TASK TO CARRY OUT >>
Write out the following listing in full, exactly as it reads.
########################################
Definition ex_quiet (c l a : nat) : M ex_W unit := mret tt.
Definition ex_server (acc : bool) (rs : list exec_status) : pq_server := PqServer acc 0 rs [] false.
Definition ex_query (c : option loc) (r : option loc) : kore_pgsql exec_status :=
  KorePgsql KORE_PGSQL_STATE_WAIT KORE_PGSQL_ASYNC None None c r (Some 3) 0 None.
Definition ex_conn (fl : Z) (job : option loc) : pgsql_conn := PgsqlConn fl "db" (Some 0) job.
Definition ex_db (n : Z) : pgsql_db := PgsqlDb "db" (Some "host=localhost") 2 n.
Definition ex_world (srv : pq_server) (q : kore_pgsql exec_status) (cs : gmap loc pgsql_conn)
    (free : list loc) (waitq : list (nat * loc)) (n : Z) : ex_W :=
  PgWorld srv {[1 := q]} cs free waitq (Z.of_nat (length waitq)) [ex_db n] ∅ ∅ [] 100 tt.

Lemma ex_callbacks_quiet : callbacks_quiet ex_quiet.
Proof. intros c l a []. by exists (fun x => x). Qed.

Definition ex_used : ex_W :=
  ex_world (ex_server true []) (ex_query None None) ∅ [] [] 2.

Lemma pgsql_queue_invariant_witness :
  exists w', run_ops ex_quiet 16 10 [OpSetup 1 "db" KORE_PGSQL_ASYNC; OpCleanup 1] ex_used = Done (tt, w') /\
    queue_ok w'.
Proof.
  destruct (run_ops ex_quiet 16 10 [OpSetup 1 "db" KORE_PGSQL_ASYNC; OpCleanup 1] ex_used) as [[[] w']|f] eqn:Hr;
    [|by vm_compute in Hr].
  exists w'. split; [done|].
  apply (pgsql_queue_invariant ex_quiet 16 10 ltac:(intros; apply preserves_ret)
    [OpSetup 1 "db" KORE_PGSQL_ASYNC; OpCleanup 1] ex_used w' tt); [|exact Hr].
  split_and!; [done|by vm_compute|constructor|constructor].
Defined.

Lemma setup_errors_witness :
  kore_pgsql_setup ex_quiet 16 10 1 "db" 3 ex_used =
  Done (KORE_RESULT_ERROR, set_pgsqls <[1 := failed "invalid query init parameters" (ex_query None None)]> ex_used).
Proof.
  apply (setup_errors 16 ex_quiet 10 ex_used 1 (ex_query None None) "db" 3); by vm_compute.
Defined.

Lemma conn_next_reuses_witness :
  exists w', pgsql_conn_next ex_quiet 16 10 5 1 "db"
    (ex_world (ex_server true []) (ex_query None None) {[20 := ex_conn 1 None]} [20] [] 1) = Done (Some 20, w').
Proof.
  destruct (conn_next_reuses 16 ex_quiet 10 4
    (ex_world (ex_server true []) (ex_query None None) {[20 := ex_conn 1 None]} [20] [] 1) 1 "db" [] 20 []
    (ex_conn 1 None) 0) as [Hr _];
    [done|apply NoDup_singleton|constructor|by split; vm_compute|done|done|done|].
  eexists. exact Hr.
Defined.

Lemma conn_next_exhausted_witness :
  exists w', pgsql_conn_next ex_quiet 16 10 5 1 "db" ex_used = Done (None, w') /\
    pgsql_wait_queue w' = [(100, 1)].
Proof.
  destruct (conn_next_exhausted 16 ex_quiet 10 4 ex_used 1 (ex_query None None) "db" (ex_db 2))
    as (w' & Hr & _ & _ & _ & Hq & _); [done|constructor|by vm_compute|done|done|].
  exists w'. split; [exact Hr|exact Hq].
Defined.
########################################
FINAL ANSWER >>
Definition ex_quiet (c l a : nat) : M ex_W unit := mret tt.
Definition ex_server (acc : bool) (rs : list exec_status) : pq_server := PqServer acc 0 rs [] false.
Definition ex_query (c : option loc) (r : option loc) : kore_pgsql exec_status :=
  KorePgsql KORE_PGSQL_STATE_WAIT KORE_PGSQL_ASYNC None None c r (Some 3) 0 None.
Definition ex_conn (fl : Z) (job : option loc) : pgsql_conn := PgsqlConn fl "db" (Some 0) job.
Definition ex_db (n : Z) : pgsql_db := PgsqlDb "db" (Some "host=localhost") 2 n.
Definition ex_world (srv : pq_server) (q : kore_pgsql exec_status) (cs : gmap loc pgsql_conn)
    (free : list loc) (waitq : list (nat * loc)) (n : Z) : ex_W :=
  PgWorld srv {[1 := q]} cs free waitq (Z.of_nat (length waitq)) [ex_db n] ∅ ∅ [] 100 tt.

Lemma ex_callbacks_quiet : callbacks_quiet ex_quiet.
Proof. intros c l a []. by exists (fun x => x). Qed.

Definition ex_used : ex_W :=
  ex_world (ex_server true []) (ex_query None None) ∅ [] [] 2.

Lemma pgsql_queue_invariant_witness :
  exists w', run_ops ex_quiet 16 10 [OpSetup 1 "db" KORE_PGSQL_ASYNC; OpCleanup 1] ex_used = Done (tt, w') /\
    queue_ok w'.
Proof.
  destruct (run_ops ex_quiet 16 10 [OpSetup 1 "db" KORE_PGSQL_ASYNC; OpCleanup 1] ex_used) as [[[] w']|f] eqn:Hr;
    [|by vm_compute in Hr].
  exists w'. split; [done|].
  apply (pgsql_queue_invariant ex_quiet 16 10 ltac:(intros; apply preserves_ret)
    [OpSetup 1 "db" KORE_PGSQL_ASYNC; OpCleanup 1] ex_used w' tt); [|exact Hr].
  split_and!; [done|by vm_compute|constructor|constructor].
Defined.

Lemma setup_errors_witness :
  kore_pgsql_setup ex_quiet 16 10 1 "db" 3 ex_used =
  Done (KORE_RESULT_ERROR, set_pgsqls <[1 := failed "invalid query init parameters" (ex_query None None)]> ex_used).
Proof.
  apply (setup_errors 16 ex_quiet 10 ex_used 1 (ex_query None None) "db" 3); by vm_compute.
Defined.

Lemma conn_next_reuses_witness :
  exists w', pgsql_conn_next ex_quiet 16 10 5 1 "db"
    (ex_world (ex_server true []) (ex_query None None) {[20 := ex_conn 1 None]} [20] [] 1) = Done (Some 20, w').
Proof.
  destruct (conn_next_reuses 16 ex_quiet 10 4
    (ex_world (ex_server true []) (ex_query None None) {[20 := ex_conn 1 None]} [20] [] 1) 1 "db" [] 20 []
    (ex_conn 1 None) 0) as [Hr _];
    [done|apply NoDup_singleton|constructor|by split; vm_compute|done|done|done|].
  eexists. exact Hr.
Defined.

Lemma conn_next_exhausted_witness :
  exists w', pgsql_conn_next ex_quiet 16 10 5 1 "db" ex_used = Done (None, w') /\
    pgsql_wait_queue w' = [(100, 1)].
Proof.
  destruct (conn_next_exhausted 16 ex_quiet 10 4 ex_used 1 (ex_query None None) "db" (ex_db 2))
    as (w' & Hr & _ & _ & _ & Hq & _); [done|constructor|by vm_compute|done|done|].
  exists w'. split; [exact Hr|exact Hq].
Defined.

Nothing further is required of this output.